La vois envoûtante du chanteur envahit l'habitacle de ma voiture alors que je sors enfin du parking sous terrain. Mon ventre grouille doucement. C'est vrai que je n'ai rien mangé depuis le club sandwich de ce midi. Il est déjà tard. Je n'ai pas vraiment envie de faire à manger, surtout si je veux me coucher à une heure décente. Qu'est-ce que je peux bien aller chercher...

Allons chez Tonio's. Ce n'est pas loin, et ça fait longtemps que je n'ai pas mangé italien.

L’échoppe est presque vide, ce qui est un exploit pour un bâtiment aussi petit. Le vieux cuisinier regarde une série télé qui est, je présume, en italien. Il se retourne vers moi et m'adresse un grand sourire.

« Signor Jones ! Quel plaisir de vous revoir. Que pouvons nous vous servir ce soir ? »

Comme toujours, je détecte une pointe d'un accent que je présume italien. D'où en italie, je n'en sais par contre absolument rien. Si ça se trouve, il n'a jamais dépassé les limites de l'état. Je commande mon plat préféré de chez eux. Spaghetti alla putanesca. Des pâtes façon pute. Le nom me fait rire, et ne laisse pas présager l'explosion de saveur qu'apporte le mélange d'ail, de piments et d'anchois. Tonio me dit d'aller m'asseoir en attendant que cela se prépare. Profitons de ce temps pour lire un peu le journal.
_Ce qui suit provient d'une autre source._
Lemma unchecked_setup_between st V U w sr c logs rs : st = CK_FORK \/ st = CK_NOFORK -> between st V w sr logs rs ->
  case_at w c -> fixtures_ok w V U c ->
  exists w', srunner_run_unchecked_setup sr (c_loc c) w = (Ret true, w') /\ tested w w' /\ running st U w' sr c logs rs.
Proof.
  intros Hst Hb Hc [Hs _]. pose proof Hb as [[(fp & ms0 & Hsb) _ Hm Hf _ _ _] Hu _ _].
  destruct (Hs _ Hu) as (S1 & S2 & S3 & S4).
  destruct (unchecked_setup_run st w sr c fp ms0) as (w' & fp' & ms' & Ht & Hsb' & Hu' & E); try done.
  rewrite (fails_none _ S3) in E. exists w'. split; [done |]. split; [done |].
  constructor; [by eapply tested_case |]. eapply tested_between; try done. by rewrite Hu'.
Qed.

Lemma unchecked_teardown_between st V U w sr c logs rs : st = CK_FORK \/ st = CK_NOFORK -> running st U w sr c logs rs ->
  fixtures_ok w V U c ->
  exists w', srunner_run_unchecked_teardown sr (c_loc c) w = (Ret tt, w') /\ tested w w' /\ between st V w' sr logs rs.
Proof.
  intros Hst [Hc Hb] [_ Ht]. pose proof Hb as [[(fp & ms0 & [Hms Hch Hh Hsa Hd]) _ Hm Hf _ _ _] Hu _ _].
  destruct (Ht _ Hu) as (T1 & T2 & T3 & T4). unfold srunner_run_unchecked_teardown.
  rewrite (bind_ret _ _ _ _ _ (mode_run _ _ _ Hm)).
  destruct (teardowns_sends false (c_loc c) st st (c_fixtures c false false) w fp ms0) as (w' & E & H); try done.
  { destruct Hst as [-> | ->]; [by right | by left]. } { apply Hc. } { unfold in_time. by rewrite Hd. }
  rewrite T3 in E. exists w'. split; [exact E |]. pose proof (sent_tested (F := frame) _ _ _ _ _ _ _ H) as Htd.
  split; [done |]. eapply (tested_between st U V w w' sr fp (ms0 ++ _)); try done.
  - constructor.
    + eapply frame_messaging; [apply (se_rel _ _ _ _ _ _ _ _ H) | done].
    + apply H.
    + by apply harmless_teardowns.
    + apply Forall_app. split; by eapply tested_send_all.
    + by rewrite (td_deadline _ _ Htd).
  - by rewrite (se_mem _ _ _ _ _ _ _ _ H).
Qed.
End Unchecked.

(** ** The loops *)

Section Suites.
Context {plat : Platform} {plat_ok : PlatformOK}.
Context (expect : string -> TF * Z -> TestResult -> Prop).
(** The memory of the user's code between test cases. *)
Context (V : umem -> Prop).

Definition case_ok (st : fork_status) (w : world) (c : case) : Prop :=
  exists U, fixtures_ok w V U c /\ Forall (turn_ok expect st w c U) (turns (c_tests c)).

Lemma case_ok_steady st w w' c : steady w w' -> case_ok st w c -> case_ok st w' c.
Proof.
  intros H (U & Hf & Ht). exists U. split; [by eapply fixtures_ok_steady | by eapply turn_ok_steady].
Qed.
Lemma cases_ok_steady st w w' cs : steady w w' -> Forall (case_ok st w) cs -> Forall (case_ok st w') cs.
Proof. intros H Hc. eapply Forall_impl; [exact Hc |]. intros c. by eapply case_ok_steady. Qed.

Definition expected (turn : string * (TF * Z)) (tr : TestResult) : Prop := expect (fst turn) (snd turn) tr.

(** After the turns [ts] and [k] suites, with the results of the turns added. *)
Record ran (st : fork_status) (sr : loc) (logs : list Log) (rs : list TestResult) (w : world)
    (ts : list (string * (TF * Z))) (k : nat) (text : string) (w' : world) : Prop := mkRan {
  ra_between : exists new, between st V w' sr logs (rs ++ new) /\ Forall2 expected ts new;
  ra_still : still sr w w';
  ra_text : tidy logs -> out (w_os w') = out (w_os w) +:+ text;
  ra_tap : tap_below (num_tests_run (the_statics w) +
    (Z.of_nat (length ts) + Z.of_nat k) * (2 * Z.of_nat (length logs))) w'
}.

Lemma ran_none st sr logs rs w : between st V w sr logs rs -> ran st sr logs rs w [] 0 "" w.
Proof.
  intros Hb. constructor; [| done | |].
  - exists []. rewrite app_nil_r. split; [done | constructor].
  - intros _. by rewrite string_app_nil_r.
  - unfold tap_below. lia.
Qed.

Lemma ran_then st sr logs rs w ts k t w1 ts2 k2 t2 {A} (m : M world A) a (P : world -> Prop) :
  ran st sr logs rs w ts k t w1 ->
  (forall new, between st V w1 sr logs (rs ++ new) -> length new = length ts ->
     exists w2, m w1 = (Ret a, w2) /\ ran st sr logs (rs ++ new) w1 ts2 k2 t2 w2 /\ P w2) ->
  exists w2, m w1 = (Ret a, w2) /\ ran st sr logs rs w (ts ++ ts2) (k + k2) (t +:+ t2) w2 /\ P w2.
Proof.
  intros [(new & Hb & Hf) Hc Hx Ht] Hm.
  destruct (Hm new Hb (eq_sym (Forall2_length _ _ _ Hf)))
    as (w2 & E & [(new2 & Hb2 & Hf2) Hc2 Hx2 Ht2] & HP).
  exists w2. split; [done |]. split; [| done]. constructor.
  - exists (new ++ new2). rewrite app_assoc. split; [done | by apply Forall2_app].
  - by etrans.
  - intros Htd. by rewrite (Hx2 Htd), (Hx Htd), string_app_assoc.
  - unfold tap_below in *. rewrite length_app. nia.
Qed.

(** A test case: its unchecked setups, its tests, its unchecked teardowns. *)
Lemma run_tcase_run st w sr logs rs c : st = CK_FORK \/ st = CK_NOFORK ->
  between st V w sr logs rs -> case_at w c -> case_ok st w c ->
  Z.of_nat (length rs) + Z.of_nat (length (case_plan c)) <= INT_MAX ->
  num_tests_run (the_statics w) + Z.of_nat (length (case_plan c)) * (2 * Z.of_nat (length logs)) <= INT_MAX ->
  exists w', srunner_run_tcase sr (c_loc c) w = (Ret tt, w') /\
    ran st sr logs rs w (case_plan c) 0 "" w' /\ swept sr logs w w'.
Proof.
  intros Hst Hb Hc (U & Hfx & Hok) Hlen Htap. unfold case_plan in *. rewrite length_fmap in *.
  unfold srunner_run_tcase.
  destruct (unchecked_setup_between st V U w sr c logs rs Hst Hb Hc Hfx) as (w1 & E1 & Ht1 & Hrun).
  rewrite (bind_ret _ _ _ _ _ E1). pose proof (tested_unmoved sr logs _ _ Ht1) as Hum1.
  destruct (iterate_tfuns_run expect st U w1 sr c logs rs Hrun) as (new & w2 & E2 & Hrun2 & Hf & Hsw & Htap2).
  { eapply turn_ok_steady; [eapply still_steady, Hum1 | done]. } { done. } { by rewrite (td_tap _ _ Ht1). }
  rewrite (bind_ret _ _ _ _ _ E2). pose proof (transitivity (unmoved_swept _ _ _ _ Hum1) Hsw) as Hsw2.
  destruct (unchecked_teardown_between st V U w2 sr c logs _ Hst Hrun2) as (w3 & E3 & Ht3 & Hb3).
  { eapply fixtures_ok_steady; [eapply still_steady, Hsw2 | done]. }
  exists w3. split; [exact E3 |].
  pose proof (transitivity Hsw2 (unmoved_swept _ _ _ _ (tested_unmoved sr logs _ _ Ht3))) as Hsw3. split; [| done].
  constructor; [| apply Hsw3 | intros Htd; rewrite string_app_nil_r; by apply (sw_mute _ _ _ _ Hsw3) |].
  - exists new. split; [done |]. clear -Hf. by induction Hf; constructor.
  - unfold tap_below in *. rewrite length_fmap, (td_tap _ _ Ht3). rewrite (td_tap _ _ Ht1) in Htap2. lia.
Qed.

(** One test case of a suite, if it is selected. *)
Context (sname tcname include exclude : option string) (inc exc : loc).

Definition selecting (w : world) : Prop :=
  holds (taglist_ptr inc) w (words_opt include) /\ holds (taglist_ptr exc) w (words_opt exclude).

Lemma selecting_still sr w w' : still sr w w' -> selecting w -> selecting w'.
Proof. intros H [H1 H2]. split; by eapply still_tags. Qed.

Definition apart (c : case) : Prop := c_tl c <> inc /\ c_tl c <> exc.

Definition case_turn (sr : loc) (tc : loc) : M world (option unit) :=
  sel ← tcase_selected tc tcname include exclude inc exc;
  (if (sel : bool) then srunner_run_tcase sr tc else mret tt) ;;
  mret None.

Lemma case_turn_run st w sr logs rs c : st = CK_FORK \/ st = CK_NOFORK ->
  between st V w sr logs rs -> selecting w -> apart c -> case_at w c -> case_ok st w c ->
  let ts := if case_chosen tcname include exclude c then case_plan c else [] in
  Z.of_nat (length rs) + Z.of_nat (length ts) <= INT_MAX ->
  num_tests_run (the_statics w) + Z.of_nat (length ts) * (2 * Z.of_nat (length logs)) <= INT_MAX ->
  exists w', case_turn sr (c_loc c) w = (Ret None, w') /\ ran st sr logs rs w ts 0 "" w' /\ swept sr logs w w'.
Proof.
  intros Hst Hb [Hi He] [Ha1 Ha2] Hc Hok ts Hlen Htap. unfold case_turn.
  pose proof Hc as [(t & Ht & Hn & Htm & Htl) Htg _ _].
  destruct (tcase_selected_run (c_loc c) t (c_tl c) inc exc (c_tags c) tcname include exclude w)
    as (w1 & E1 & Hk); [by split | done..|].
  rewrite (bind_ret _ _ _ _ _ E1), Hn. fold (case_chosen tcname include exclude c).
  pose proof (tags_kept_still sr _ _ Hk) as Hst1. pose proof (between_tags _ _ _ _ _ _ _ Hk Hb) as Hb1.
  destruct Hk as [[x Ex] _ _]. assert (Hsw1 : swept sr logs w w1) by (rewrite Ex in *; by constructor).
  assert (En : num_tests_run (the_statics w1) = num_tests_run (the_statics w)) by by rewrite Ex.
  subst ts. destruct (case_chosen tcname include exclude c).
  - destruct (run_tcase_run st w1 sr logs rs c Hst Hb1) as (w2 & E2 & [Hb2 Hc2 Hx2 Ht2] & Hsw2).
    { by eapply still_case. } { eapply case_ok_steady; [by eapply still_steady | done]. } { done. } { by rewrite En. }
    exists w2. rewrite (bind_ret _ _ _ _ _ E2), mret_run. split; [done |].
    pose proof (transitivity Hsw1 Hsw2) as Hsw. split; [| done].
    constructor; [done | by etrans | intros Htd; rewrite string_app_nil_r; by apply (sw_mute _ _ _ _ Hsw) | by rewrite En in Ht2].
  - exists w1. split; [done |]. split; [| done].
    destruct (ran_none st sr logs rs w1 Hb1) as [H1 _ _ H2]. rewrite En in H2. constructor; try done.
    intros Htd. rewrite string_app_nil_r. by apply (sw_mute _ _ _ _ Hsw1).
Qed.

(** The selected test cases of a suite. *)
Lemma cases_run st w sr logs rs s : st = CK_FORK \/ st = CK_NOFORK ->
  between st V w sr logs rs -> selecting w -> suite_at w s -> Forall apart (su_cases s) ->
  Forall (case_ok st w) (su_cases s) ->
  let ts := cases_plan tcname include exclude (su_cases s) in
  Z.of_nat (length rs) + Z.of_nat (length ts) <= INT_MAX ->
  num_tests_run (the_statics w) + Z.of_nat (length ts) * (2 * Z.of_nat (length logs)) <= INT_MAX ->
  exists w', list_for (tclst_ptr (su_loc s)) (case_turn sr) w = (Ret None, w') /\
    ran st sr logs rs w ts 0 "" w' /\ look (slst_ptr sr) w' = look (slst_ptr sr) w.
Proof.
  intros Hst Hb Hsel Hs Hap Hok ts Hlen Htap.
  pose proof (sa_list _ _ Hs) as Hh. pose proof (sa_cases _ _ Hs) as Hcs.
  destruct (list_for_each (tclst_ptr (su_loc s))
    (fun k t => ran st sr logs rs w (cases_plan tcname include exclude (take k (su_cases s))) 0 "" t /\
       look (slst_ptr sr) t = look (slst_ptr sr) w)
    (case_turn sr) (c_loc <$> su_cases s) w) as (w' & E & [Hr Hl] & _).
  - intros k l q t [[(new & Hb' & Hf) Hc Hx Ht] Hl] Hh' Hrep. pose proof (put_cases_still sr _ _ _ _ _ Hh' Hrep) as Hst'.
    destruct (sa_suite _ _ (still_suite _ _ _ Hc _ Hs)) as (x & Hsx & _). split.
    + rewrite (put_cases_eq _ _ _ _ Hsx) in *. constructor; [exists new | by etrans | done | done].
      split; [rewrite <- (put_cases_eq _ _ _ _ Hsx); by eapply between_put_cases | done].
    + rewrite <- Hl. by rewrite (put_cases_eq _ _ _ _ Hsx).
  - intros k a t Hk [Hr Hl] _. rewrite list_lookup_fmap in Hk.
    destruct (su_cases s !! k) as [c |] eqn:Ec; [| done]. injection Hk as <-.
    pose proof (cases_plan_split tcname include exclude _ _ _ Ec) as Hsplit.
    rewrite (take_S_r _ _ _ Ec), cases_plan_snoc. subst ts. rewrite Hsplit, !length_app in Hlen, Htap.
    rewrite Forall_lookup in Hcs, Hap, Hok. pose proof Hr as [_ Hc _ Ht]. unfold tap_below in Ht.
    destruct (ran_then _ _ _ _ _ _ _ _ t (if case_chosen tcname include exclude c then case_plan c else []) 0 ""
      (case_turn sr (c_loc c)) None (swept sr logs t) Hr) as (t' & E & Hr' & Hsw).
    { intros new Hb' Hn. apply (case_turn_run st t sr); try done.
      - by eapply selecting_still.
      - by eapply Hap.
      - eapply still_case; [done |]. by eapply Hcs.
      - eapply case_ok_steady; [by eapply still_steady |]. by eapply Hok.
      - rewrite length_app. lia.
      - nia. }
    exists t'. split; [done |]. split; [split; [done | by rewrite (sw_slst _ _ _ _ Hsw)] |]. cbn. by rewrite (sw_suites _ _ _ _ Hsw).
  - done.
  - split; [by eapply ran_none | done].
  - rewrite length_fmap, firstn_all in Hr. by exists w'.
Qed.

(** One suite of a runner, if it is selected. *)
Definition suite_turn (sr s : loc) : M world (option unit) :=
  sel ← suite_selected s sname tcname;
  (if (sel : bool) then
     log_suite_start sr s ;;
     list_for (R:=unit) (tclst_ptr s) (case_turn sr) ;;
     log_suite_end sr s
   else mret tt) ;;
  mret None.

Lemma suite_event_run st w sr logs rs s x e : between st V w sr logs rs ->
  suites (the_heap w) !! s = Some x -> (forall n, test_event (e n)) ->
  num_tests_run (the_statics w) + Z.of_nat (length logs) <= INT_MAX ->
  exists w', (x ← get_suite s; srunner_send_evt sr (e (s_name x))) w = (Ret tt, w') /\
    between st V w' sr logs rs /\ event_sent sr logs (e (s_name x)) w w' /\
    tap_below (num_tests_run (the_statics w) + Z.of_nat (length logs)) w'.
Proof.
  intros Hb Hx He Hn. rewrite (bind_ret _ _ _ _ _ (get_suite_run _ _ _ Hx)). by apply event_run.
Qed.

Lemma names_live w s : suite_at w s -> live w (c_loc <$> su_cases s) /\
  name_at w <$> (c_loc <$> su_cases s) = c_name <$> su_cases s.
Proof.
  intros [_ _ Hc]. unfold live. rewrite Forall_fmap. split.
  - eapply Forall_impl; [exact Hc |]. intros c [(t & Ht & _) _ _ _]. by eexists.
  - rewrite <- list_fmap_compose. apply list_fmap_ext. intros i c Hi. rewrite Forall_lookup in Hc.
    destruct (ca_tcase _ _ (Hc _ _ Hi)) as (t & Ht & Hn & _). cbn. unfold name_at. by rewrite Ht.
Qed.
~ ~ ~ ~ ~ ~ ~ ~ ~ ~ ~ ~ ~ ~ ~ ~ ~ ~ ~ ~ ~ ~ ~ ~ ~ ~ ~ ~ ~ ~ ~ ~

Une demi heure plus tard, enfin chez moi. L’ascenseur me paraît long, surtout que l'odeur des pâtes commence à l'embaumer. Je me surprends à saliver. Je n'ai qu'une seule envie, c'est retirer ma veste, mes chaussures et passer à table. Je sors de l’ascenseur. Plus qu'ouvrir la porte.

Mince. Avec ma sacoche, j'ai les deux mains occupées, et pas question de poser un de mes trucs par terre. Qui sait ce que les gens de l’immeuble font dans le couloir. De véritables sauvages ceux là. Je lutte contre la serrure. Allez Jonathan, tu peux le faire. Avec difficulté, je réussis à mettre la clé dans le trou. Je tourne, je tourne. La porte fait un bruit sec. C'est ouvert. Je rêve déjà à mon fauteuil. D'un coup de pied, j'ouvre la porte.

Grossière erreur. Tu l'as peut être oublié, Jonathan, mais tu viens de t'acheter un nouveau chat. Une boule de poils blanche fonce comme une balle entre mes jambes.

« Snow ! Reviens ici ! »

Bien sur. Depuis quand les chats obéissent. Coal passe sa tête par la porte, mais je le repousse à l’intérieur d'un doux coup de pied.  Rapidement, je pose mes sacs dans l'entrée avant de refermer la porte et me lance à la poursuite du chat perdu.